TASK TO CARRY OUT:
Each line of the data that includes the string "ends" is to be copied out.

DATASET RECORDS:
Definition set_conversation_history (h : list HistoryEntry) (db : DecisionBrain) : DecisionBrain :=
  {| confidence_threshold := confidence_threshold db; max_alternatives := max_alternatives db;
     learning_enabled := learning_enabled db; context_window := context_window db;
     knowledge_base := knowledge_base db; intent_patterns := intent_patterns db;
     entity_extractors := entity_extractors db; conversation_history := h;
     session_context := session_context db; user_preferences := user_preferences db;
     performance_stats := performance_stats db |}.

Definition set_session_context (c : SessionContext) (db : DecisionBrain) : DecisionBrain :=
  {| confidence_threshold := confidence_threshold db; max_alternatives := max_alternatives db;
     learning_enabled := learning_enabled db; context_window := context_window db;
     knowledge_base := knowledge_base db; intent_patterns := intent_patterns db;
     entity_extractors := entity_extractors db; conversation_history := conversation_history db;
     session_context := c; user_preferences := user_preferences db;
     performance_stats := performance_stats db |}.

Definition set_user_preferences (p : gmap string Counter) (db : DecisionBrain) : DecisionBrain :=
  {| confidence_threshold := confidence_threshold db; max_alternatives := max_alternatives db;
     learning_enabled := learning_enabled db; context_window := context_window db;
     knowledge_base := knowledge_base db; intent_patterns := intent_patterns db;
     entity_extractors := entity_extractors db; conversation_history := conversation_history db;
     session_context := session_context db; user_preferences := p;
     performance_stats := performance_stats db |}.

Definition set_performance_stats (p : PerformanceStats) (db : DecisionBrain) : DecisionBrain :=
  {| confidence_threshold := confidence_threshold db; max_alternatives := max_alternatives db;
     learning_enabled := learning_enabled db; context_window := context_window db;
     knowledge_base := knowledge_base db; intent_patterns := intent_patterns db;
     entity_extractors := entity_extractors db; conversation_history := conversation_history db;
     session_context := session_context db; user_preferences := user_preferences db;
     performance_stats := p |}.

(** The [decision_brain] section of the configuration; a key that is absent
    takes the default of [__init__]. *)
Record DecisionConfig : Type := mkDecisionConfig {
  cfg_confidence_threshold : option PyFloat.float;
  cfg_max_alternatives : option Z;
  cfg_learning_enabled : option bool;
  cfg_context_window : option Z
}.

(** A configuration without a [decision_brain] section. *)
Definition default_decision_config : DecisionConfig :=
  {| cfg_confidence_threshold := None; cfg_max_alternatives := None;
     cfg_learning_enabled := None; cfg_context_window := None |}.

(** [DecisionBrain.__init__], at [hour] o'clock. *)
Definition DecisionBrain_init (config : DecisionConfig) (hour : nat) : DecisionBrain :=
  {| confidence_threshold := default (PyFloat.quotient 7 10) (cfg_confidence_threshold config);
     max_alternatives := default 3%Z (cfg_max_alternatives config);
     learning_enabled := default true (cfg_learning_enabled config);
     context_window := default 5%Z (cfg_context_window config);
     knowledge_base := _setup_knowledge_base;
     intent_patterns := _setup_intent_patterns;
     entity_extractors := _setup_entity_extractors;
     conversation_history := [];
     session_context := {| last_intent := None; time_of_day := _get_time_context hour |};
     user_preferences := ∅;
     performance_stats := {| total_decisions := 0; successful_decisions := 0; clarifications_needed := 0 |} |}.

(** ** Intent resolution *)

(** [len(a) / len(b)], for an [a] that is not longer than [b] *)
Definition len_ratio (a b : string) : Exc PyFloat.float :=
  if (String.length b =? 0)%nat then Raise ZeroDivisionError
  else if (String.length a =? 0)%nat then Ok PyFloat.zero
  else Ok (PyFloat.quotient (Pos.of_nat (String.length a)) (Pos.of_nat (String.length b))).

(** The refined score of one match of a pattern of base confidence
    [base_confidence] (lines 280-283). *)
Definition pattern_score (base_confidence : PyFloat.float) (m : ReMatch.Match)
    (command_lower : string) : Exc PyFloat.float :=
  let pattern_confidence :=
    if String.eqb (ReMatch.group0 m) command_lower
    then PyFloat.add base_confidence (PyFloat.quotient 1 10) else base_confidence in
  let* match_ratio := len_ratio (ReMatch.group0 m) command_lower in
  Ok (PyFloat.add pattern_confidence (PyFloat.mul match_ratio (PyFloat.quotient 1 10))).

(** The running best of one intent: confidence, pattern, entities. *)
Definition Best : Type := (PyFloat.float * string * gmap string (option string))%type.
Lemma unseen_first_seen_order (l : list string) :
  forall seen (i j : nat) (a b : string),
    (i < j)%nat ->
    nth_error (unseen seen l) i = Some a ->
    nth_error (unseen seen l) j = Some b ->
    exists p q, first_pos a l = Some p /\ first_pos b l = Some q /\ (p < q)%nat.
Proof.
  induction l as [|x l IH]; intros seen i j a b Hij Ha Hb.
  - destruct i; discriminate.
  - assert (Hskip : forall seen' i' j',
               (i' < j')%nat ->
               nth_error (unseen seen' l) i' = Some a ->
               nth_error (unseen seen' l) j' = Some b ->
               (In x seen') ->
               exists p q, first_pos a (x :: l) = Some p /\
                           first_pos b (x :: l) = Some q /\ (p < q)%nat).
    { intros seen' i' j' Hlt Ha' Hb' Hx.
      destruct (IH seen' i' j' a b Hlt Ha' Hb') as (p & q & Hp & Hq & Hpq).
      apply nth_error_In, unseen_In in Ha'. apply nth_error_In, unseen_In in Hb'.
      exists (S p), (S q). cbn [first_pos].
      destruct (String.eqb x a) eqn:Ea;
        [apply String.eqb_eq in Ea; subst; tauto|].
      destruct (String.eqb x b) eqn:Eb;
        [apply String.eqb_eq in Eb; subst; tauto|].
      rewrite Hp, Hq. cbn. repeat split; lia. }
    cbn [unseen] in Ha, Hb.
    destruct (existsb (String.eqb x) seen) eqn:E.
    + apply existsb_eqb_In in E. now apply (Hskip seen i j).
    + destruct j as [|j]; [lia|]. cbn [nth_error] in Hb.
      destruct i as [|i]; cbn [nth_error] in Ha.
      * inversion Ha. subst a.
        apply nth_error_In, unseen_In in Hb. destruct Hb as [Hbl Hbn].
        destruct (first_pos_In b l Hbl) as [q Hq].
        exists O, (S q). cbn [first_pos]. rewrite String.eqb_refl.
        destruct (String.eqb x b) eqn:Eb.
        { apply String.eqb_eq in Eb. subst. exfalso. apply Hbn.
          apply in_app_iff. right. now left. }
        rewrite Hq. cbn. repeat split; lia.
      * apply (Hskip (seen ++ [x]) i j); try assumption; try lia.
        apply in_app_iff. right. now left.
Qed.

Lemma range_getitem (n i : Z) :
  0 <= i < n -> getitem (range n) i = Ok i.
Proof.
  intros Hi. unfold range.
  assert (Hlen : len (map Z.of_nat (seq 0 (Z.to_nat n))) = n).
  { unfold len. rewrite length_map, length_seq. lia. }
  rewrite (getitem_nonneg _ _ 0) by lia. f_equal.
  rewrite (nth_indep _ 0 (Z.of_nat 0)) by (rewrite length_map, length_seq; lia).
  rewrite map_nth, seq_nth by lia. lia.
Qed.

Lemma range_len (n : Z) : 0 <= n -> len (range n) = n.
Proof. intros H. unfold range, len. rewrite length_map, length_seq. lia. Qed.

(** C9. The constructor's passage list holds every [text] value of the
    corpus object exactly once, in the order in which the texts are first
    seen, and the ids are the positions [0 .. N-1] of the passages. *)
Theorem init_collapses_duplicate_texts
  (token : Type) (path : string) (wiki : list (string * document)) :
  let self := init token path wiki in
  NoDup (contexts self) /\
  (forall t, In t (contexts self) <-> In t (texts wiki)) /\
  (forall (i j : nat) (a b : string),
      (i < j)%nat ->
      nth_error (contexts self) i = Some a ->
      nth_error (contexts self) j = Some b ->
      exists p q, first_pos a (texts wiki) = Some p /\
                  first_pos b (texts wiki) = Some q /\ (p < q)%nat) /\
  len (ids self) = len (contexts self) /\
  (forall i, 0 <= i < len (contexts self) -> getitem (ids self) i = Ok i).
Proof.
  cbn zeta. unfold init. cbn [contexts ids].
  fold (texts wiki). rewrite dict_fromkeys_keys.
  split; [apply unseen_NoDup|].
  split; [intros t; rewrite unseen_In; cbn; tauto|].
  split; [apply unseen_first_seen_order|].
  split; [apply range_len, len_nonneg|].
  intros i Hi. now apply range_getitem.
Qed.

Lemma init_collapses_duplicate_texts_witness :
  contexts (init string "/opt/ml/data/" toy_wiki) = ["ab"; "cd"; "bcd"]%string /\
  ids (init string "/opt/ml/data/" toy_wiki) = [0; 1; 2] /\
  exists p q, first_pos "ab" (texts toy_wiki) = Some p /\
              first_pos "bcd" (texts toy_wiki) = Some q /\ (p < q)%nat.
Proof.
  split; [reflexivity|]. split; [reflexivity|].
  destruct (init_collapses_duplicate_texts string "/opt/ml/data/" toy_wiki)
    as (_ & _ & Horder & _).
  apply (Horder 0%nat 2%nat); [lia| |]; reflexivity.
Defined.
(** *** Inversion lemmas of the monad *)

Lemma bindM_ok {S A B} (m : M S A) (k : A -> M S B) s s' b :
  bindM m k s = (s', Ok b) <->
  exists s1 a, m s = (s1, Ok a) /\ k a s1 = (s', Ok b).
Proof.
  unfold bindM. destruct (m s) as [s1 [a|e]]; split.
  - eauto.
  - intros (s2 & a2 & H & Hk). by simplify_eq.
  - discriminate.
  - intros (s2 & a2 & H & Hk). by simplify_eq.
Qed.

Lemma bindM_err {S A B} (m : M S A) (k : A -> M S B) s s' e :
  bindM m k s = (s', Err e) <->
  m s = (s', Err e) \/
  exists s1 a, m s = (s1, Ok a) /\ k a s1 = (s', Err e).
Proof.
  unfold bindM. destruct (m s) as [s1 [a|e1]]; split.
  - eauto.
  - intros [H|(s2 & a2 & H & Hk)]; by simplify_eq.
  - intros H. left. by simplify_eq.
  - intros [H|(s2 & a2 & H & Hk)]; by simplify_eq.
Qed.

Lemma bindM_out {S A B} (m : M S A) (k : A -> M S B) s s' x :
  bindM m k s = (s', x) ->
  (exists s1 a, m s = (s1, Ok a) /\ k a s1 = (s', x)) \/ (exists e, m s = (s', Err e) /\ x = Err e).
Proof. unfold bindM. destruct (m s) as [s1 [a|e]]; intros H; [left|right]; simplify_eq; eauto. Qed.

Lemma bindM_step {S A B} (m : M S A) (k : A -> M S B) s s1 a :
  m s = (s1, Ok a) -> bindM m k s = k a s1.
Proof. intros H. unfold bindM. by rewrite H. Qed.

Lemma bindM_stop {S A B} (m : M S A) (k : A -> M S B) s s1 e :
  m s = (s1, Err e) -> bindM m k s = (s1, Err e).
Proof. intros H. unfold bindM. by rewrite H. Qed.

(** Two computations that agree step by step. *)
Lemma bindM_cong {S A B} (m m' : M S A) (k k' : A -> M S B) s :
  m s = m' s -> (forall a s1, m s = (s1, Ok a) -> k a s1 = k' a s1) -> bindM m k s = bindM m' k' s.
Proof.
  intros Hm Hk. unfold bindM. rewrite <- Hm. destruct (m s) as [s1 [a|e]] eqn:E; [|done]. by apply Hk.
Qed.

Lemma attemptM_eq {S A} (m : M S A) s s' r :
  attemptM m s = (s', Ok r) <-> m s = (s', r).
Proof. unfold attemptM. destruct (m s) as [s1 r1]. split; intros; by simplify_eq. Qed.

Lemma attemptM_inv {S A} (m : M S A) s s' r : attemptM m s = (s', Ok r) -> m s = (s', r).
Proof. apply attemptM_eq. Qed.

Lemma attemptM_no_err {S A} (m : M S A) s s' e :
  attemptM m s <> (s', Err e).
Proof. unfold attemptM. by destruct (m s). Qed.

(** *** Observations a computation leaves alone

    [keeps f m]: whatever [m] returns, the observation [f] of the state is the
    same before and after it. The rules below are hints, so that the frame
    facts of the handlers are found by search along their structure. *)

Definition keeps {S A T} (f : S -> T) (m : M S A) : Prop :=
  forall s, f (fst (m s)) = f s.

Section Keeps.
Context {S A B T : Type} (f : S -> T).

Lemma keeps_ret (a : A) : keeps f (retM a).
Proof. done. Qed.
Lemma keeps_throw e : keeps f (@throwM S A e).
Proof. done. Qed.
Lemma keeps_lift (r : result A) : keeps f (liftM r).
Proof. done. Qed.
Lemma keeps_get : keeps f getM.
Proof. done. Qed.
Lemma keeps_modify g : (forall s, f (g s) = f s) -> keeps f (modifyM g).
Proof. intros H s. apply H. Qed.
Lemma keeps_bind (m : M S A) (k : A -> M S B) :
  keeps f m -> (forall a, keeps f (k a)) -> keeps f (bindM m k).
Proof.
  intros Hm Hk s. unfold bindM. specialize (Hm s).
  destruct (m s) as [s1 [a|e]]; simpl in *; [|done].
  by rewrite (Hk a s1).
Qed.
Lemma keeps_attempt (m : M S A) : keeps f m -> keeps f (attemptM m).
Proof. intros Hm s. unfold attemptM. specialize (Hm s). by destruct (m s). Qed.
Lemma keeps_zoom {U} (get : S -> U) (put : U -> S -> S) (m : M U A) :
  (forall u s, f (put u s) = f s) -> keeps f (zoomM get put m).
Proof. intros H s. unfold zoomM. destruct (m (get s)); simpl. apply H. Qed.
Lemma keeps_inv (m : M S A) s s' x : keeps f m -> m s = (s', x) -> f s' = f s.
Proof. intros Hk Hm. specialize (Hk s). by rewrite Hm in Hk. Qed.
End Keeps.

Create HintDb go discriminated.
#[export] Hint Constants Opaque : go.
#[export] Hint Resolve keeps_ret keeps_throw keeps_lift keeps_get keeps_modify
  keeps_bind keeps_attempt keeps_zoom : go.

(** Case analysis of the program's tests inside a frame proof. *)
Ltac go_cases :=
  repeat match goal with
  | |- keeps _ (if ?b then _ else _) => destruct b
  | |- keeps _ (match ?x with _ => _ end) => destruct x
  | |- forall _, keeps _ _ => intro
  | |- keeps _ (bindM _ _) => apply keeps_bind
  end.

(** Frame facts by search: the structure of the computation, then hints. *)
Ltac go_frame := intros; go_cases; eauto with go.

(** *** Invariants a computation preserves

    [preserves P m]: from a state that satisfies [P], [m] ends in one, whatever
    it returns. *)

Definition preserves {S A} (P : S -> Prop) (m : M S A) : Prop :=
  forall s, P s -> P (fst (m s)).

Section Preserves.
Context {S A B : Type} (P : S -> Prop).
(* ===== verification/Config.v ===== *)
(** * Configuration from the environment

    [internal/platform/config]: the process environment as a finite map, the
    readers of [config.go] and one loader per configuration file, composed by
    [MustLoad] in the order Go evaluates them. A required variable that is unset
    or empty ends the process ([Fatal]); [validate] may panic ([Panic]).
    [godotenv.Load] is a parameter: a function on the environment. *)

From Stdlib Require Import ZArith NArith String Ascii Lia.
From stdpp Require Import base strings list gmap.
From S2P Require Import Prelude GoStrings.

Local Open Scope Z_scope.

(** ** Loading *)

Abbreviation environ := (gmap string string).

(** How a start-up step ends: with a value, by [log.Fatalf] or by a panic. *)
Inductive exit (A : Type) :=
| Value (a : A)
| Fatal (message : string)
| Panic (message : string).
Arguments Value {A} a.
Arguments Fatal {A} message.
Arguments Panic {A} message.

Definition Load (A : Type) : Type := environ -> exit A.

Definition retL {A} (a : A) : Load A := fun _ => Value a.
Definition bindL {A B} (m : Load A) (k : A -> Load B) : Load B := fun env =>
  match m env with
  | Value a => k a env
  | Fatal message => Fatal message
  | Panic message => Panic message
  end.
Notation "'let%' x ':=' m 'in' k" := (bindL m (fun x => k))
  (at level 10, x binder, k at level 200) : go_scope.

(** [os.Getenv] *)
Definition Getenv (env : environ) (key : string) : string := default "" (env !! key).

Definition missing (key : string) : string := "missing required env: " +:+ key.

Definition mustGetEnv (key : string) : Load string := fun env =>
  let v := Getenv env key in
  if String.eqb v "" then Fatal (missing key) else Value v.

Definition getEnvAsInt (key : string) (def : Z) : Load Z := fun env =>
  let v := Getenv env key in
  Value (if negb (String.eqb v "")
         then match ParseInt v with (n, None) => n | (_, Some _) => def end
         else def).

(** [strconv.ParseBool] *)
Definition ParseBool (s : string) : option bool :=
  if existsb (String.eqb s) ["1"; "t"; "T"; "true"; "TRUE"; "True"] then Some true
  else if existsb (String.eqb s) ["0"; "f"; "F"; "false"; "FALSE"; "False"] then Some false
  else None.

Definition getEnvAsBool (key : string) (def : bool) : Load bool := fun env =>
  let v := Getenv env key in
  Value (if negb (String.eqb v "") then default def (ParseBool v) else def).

SOLUTION TO THIS TASK:
    [preserves P m]: from a state that satisfies [P], [m] ends in one, whatever
    or empty ends the process ([Fatal]); [validate] may panic ([Panic]).
(** How a start-up step ends: with a value, by [log.Fatalf] or by a panic. *)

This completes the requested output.